MADlib: Big Data Machine Learning in SQL for Data Scientists
MADlib is open source with commercially usable BSD license; supports Postgres and Pivotal Greenplum DBMS, and provides classification, regression, clustering, topic modeling and other analytics for Big Data.
MADLib approach is to leverage the efforts of commercial practice, academic research, and open-source development to build a product that addresses the needs of the analytic challenges within modern business.
Key MADlib architecture principles are:
- Operate on the data locally-in database. Do not move it between multiple runtime environments unnecessarily.
- Utilize best of breed database engines, but separate the machine learning logic from database specific implementation details.
- Leverage MPP Share nothing technology, such as the Pivotal Greenplum Database, to provide parallelism and scalability.
- Open implementation maintaining active ties into ongoing academic research.
MADlib functionality includes:
- Topic Modeling: attempts to identify clusters of documents that are similar to each other, but it is more specialized in a text domain where it is also trying to identify the main themes of those documents.

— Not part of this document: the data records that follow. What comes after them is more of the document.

Lemma tchar_not c : is_tchar c = true → c ≠ ":"%char ∧ c ≠ chr_CR ∧ c ≠ " "%char.
Proof. intros Hc. split_and!; intros ->; vm_compute in Hc; discriminate. Qed.

Lemma forallb_elem {A} (f : A → bool) (l : list A) : forallb f l = true ↔ ∀ x, x ∈ l → f x = true.
Proof.
  rewrite forallb_forall. split; intros Hf x Hx; [by apply Hf, list_elem_of_In|by apply Hf, list_elem_of_In].
Qed.

Lemma token_spec s : is_token s = true → s ≠ [] ∧ ":"%char ∉ s ∧ no_CR s ∧ " "%char ∉ s.
Proof.
  unfold is_token. intros Hs. bool_to_prop. split; [done|]. rewrite forallb_elem in *.
  split_and!; intros Hin; by destruct (tchar_not _ ltac:(eauto)) as (? & ? & ?).
Qed.

Lemma safe_text_no_CR s : is_safe_text s = true → no_CR s.
Proof. unfold is_safe_text. rewrite forallb_elem. intros Hs Hin. specialize (Hs _ Hin). by bool_to_prop. Qed.

Lemma split_field_line k v : ":"%char ∉ k → split_field (k ++ lit ": " ++ v) = Some (k, v).
Proof.
  intros Hk. unfold split_field. change (lit ": " ++ v) with (":"%char :: " "%char :: v). rewrite str_find_app by done.
  rewrite decide_True.
  - by rewrite take_app_length, <- drop_drop, drop_app_length.
  - rewrite lookup_app_r by lia. by replace (S (length k) - length k) with 1 by lia.
Qed.

(** ** Decimal numbers *)

Definition digit_value (c : ascii) : nat := code c - 48.
Definition dec_value (s : str) : nat := foldl (λ a c, a * 10 + digit_value c) 0 s.

Lemma digit_char n : n < 10 → is_digit (ascii_of_nat (48 + n)) = true ∧ digit_value (ascii_of_nat (48 + n)) = n.
Proof.
  intros Hn. unfold is_digit, between, digit_value, code. rewrite nat_ascii_embedding by lia.
  split; [apply andb_true_iff; split; apply Nat.leb_le; lia|lia].
Qed.

Lemma dec_loop_spec fuel n acc :
  n < fuel → ∃ ds, dec_loop fuel n acc = ds ++ acc ∧ forallb is_digit ds = true ∧ ds ≠ [] ∧ dec_value ds = n.
Proof.
  revert n acc. induction fuel as [|fuel IH]; intros n acc Hn; [lia|]. cbn [dec_loop].
  destruct (digit_char (n mod 10)) as [Hd Hv]; [by apply Nat.mod_upper_bound|].
  pose proof (Nat.div_mod_eq n 10) as Hdiv. set (q := n / 10) in *. set (d := n mod 10) in *. clearbody q d.
  destruct (q =? 0) eqn:Hz; bool_to_prop.
  - exists [ascii_of_nat (48 + d)]. split; [done|]. split; [cbn [forallb]; by rewrite Hd|]. split; [done|].
    unfold dec_value. cbn [foldl]. rewrite Hv. lia.
  - destruct (IH q (ascii_of_nat (48 + d) :: acc)) as (ds & -> & Hds & Hne & Hval); [lia|].
    exists (ds ++ [ascii_of_nat (48 + d)]). split; [by rewrite <- app_assoc|].
    split; [rewrite forallb_app, Hds; cbn [forallb]; by rewrite Hd|]. split; [by destruct ds|].
    unfold dec_value in *. rewrite foldl_app, Hval. cbn [foldl]. rewrite Hv. lia.
Qed.

Lemma to_string_spec n : forallb is_digit (to_string n) = true ∧ to_string n ≠ [] ∧ dec_value (to_string n) = n.
Proof.
  unfold to_string. destruct (dec_loop_spec (S n) n [] ltac:(lia)) as (ds & -> & ?). by rewrite app_nil_r.
Qed.

Lemma digits_safe s : forallb is_digit s = true → is_safe_text s = true ∧ no_CR s.
Proof.
  intros Hs. assert (is_safe_text s = true) as H; [|split; [done|by apply safe_text_no_CR]].
  unfold is_safe_text. rewrite forallb_elem in *. intros c Hc. specialize (Hs c Hc).
  rewrite !bool_decide_eq_false_2; [done|intros ->; vm_compute in Hs; discriminate..].
Qed.

(** ** What the serializer accepts, the receiver reads back *)

Definition field_ok (h : str * str) : Prop := is_token h.1 = true ∧ is_safe_text h.2 = true.

Lemma header_line_length h : 4 ≤ length (header_line h).
Proof. unfold header_line. rewrite !length_app. simpl. lia. Qed.

Lemma read_fields_app fuel hs body :
  Forall field_ok hs → length (mjoin (header_line <$> hs)) < fuel →
  read_fields fuel (mjoin (header_line <$> hs) ++ crlf ++ body) = Some (hs, body).
Proof.
  revert fuel. induction hs as [|[k v] hs IH]; intros fuel Hok Hf; (destruct fuel as [|fuel]; [lia|]); [done|].
  apply Forall_cons in Hok as [[Hk Hv] Hok]. simpl in Hk, Hv.
  change (mjoin (header_line <$> (k, v) :: hs)) with (header_line (k, v) ++ mjoin (header_line <$> hs)) in *.
  pose proof (header_line_length (k, v)). rewrite length_app in Hf.
  destruct (token_spec k Hk) as (Hne & Hcol & Hcr & _).
  assert (no_CR (k ++ lit ": " ++ v)) as Hl.
  { unfold no_CR. rewrite !elem_of_app. intros [?|[Hx|?]]; [done| |by apply (safe_text_no_CR v Hv)].
    revert Hx. simpl. rewrite !elem_of_cons. intros [Hx|[Hx|Hx]]; [discriminate Hx..|by apply elem_of_nil in Hx]. }
  assert (∀ t, header_line (k, v) ++ t = (k ++ lit ": " ++ v) ++ crlf ++ t) as Hline.
  { intros t. unfold header_line. cbn [fst snd]. by rewrite <- !app_assoc. }
  cbn [read_fields]. rewrite <- app_assoc, Hline, split_line_app by done.
  destruct (k ++ lit ": " ++ v) as [|c line] eqn:Hkv; [by destruct k|]. rewrite <- Hkv, split_field_line by done.
  rewrite IH by (done || lia). done.
Qed.

(** A start line and accepted fields. *)
Definition hp_wf (line : str) (p : http_protocol) : Prop :=
  hp_start_line p = line ++ crlf ∧ no_CR line ∧ Forall field_ok (hp_headers p).

Definition hp_extra (p : http_protocol) : header_list :=
  if hp_has_body p && negb (has_header (hp_headers p) (lit "Content-Length"))
  then [(lit "Content-Length", to_string (length (hp_body p)))] else [].

Lemma hp_build_read line p ib :
  hp_wf line p → read_message (hp_build ib p) = Some (line, hp_headers p ++ hp_extra p, if ib then hp_body p else []).
Proof.
  intros (Hs & Hl & Hf). set (hs := hp_headers p ++ hp_extra p). set (b := if ib then hp_body p else []).
  assert (hp_build ib p = line ++ crlf ++ (mjoin (header_line <$> hs) ++ crlf ++ b)) as ->.
  { unfold hp_build, hs, hp_extra. rewrite Hs, fmap_app, join_app, <- !app_assoc. do 2 f_equal.
    destruct (hp_has_body p && _); [|done]. f_equal. by rewrite <- (app_nil_r (header_line _)) at 1. }
  unfold read_message. rewrite split_line_app by done. rewrite read_fields_app; [done| |rewrite length_app; lia].
  apply Forall_app. split; [done|]. unfold hp_extra. case_match; [|done]. apply Forall_singleton. split; [done|].
  apply digits_safe, to_string_spec.
Qed.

- Association Rule Mining, also called market basket analysis or frequent itemset mining
- Descriptive statistics
MADlib software project began in 2010 as a collaboration between researchers at UC Berkeley and engineers and data scientists at EMC/Greenplum (later Pivotal), and today it also includes researchers from Stanford and University of Florida.
Learn more and download at
Mayur Rustagi on LinkedIn also suggested a related MLlib - machine learning library - developed on top of Apache Spark. It leverages the in-memory capabilities of Spark for iterative processing often required in machine learning and graph processing.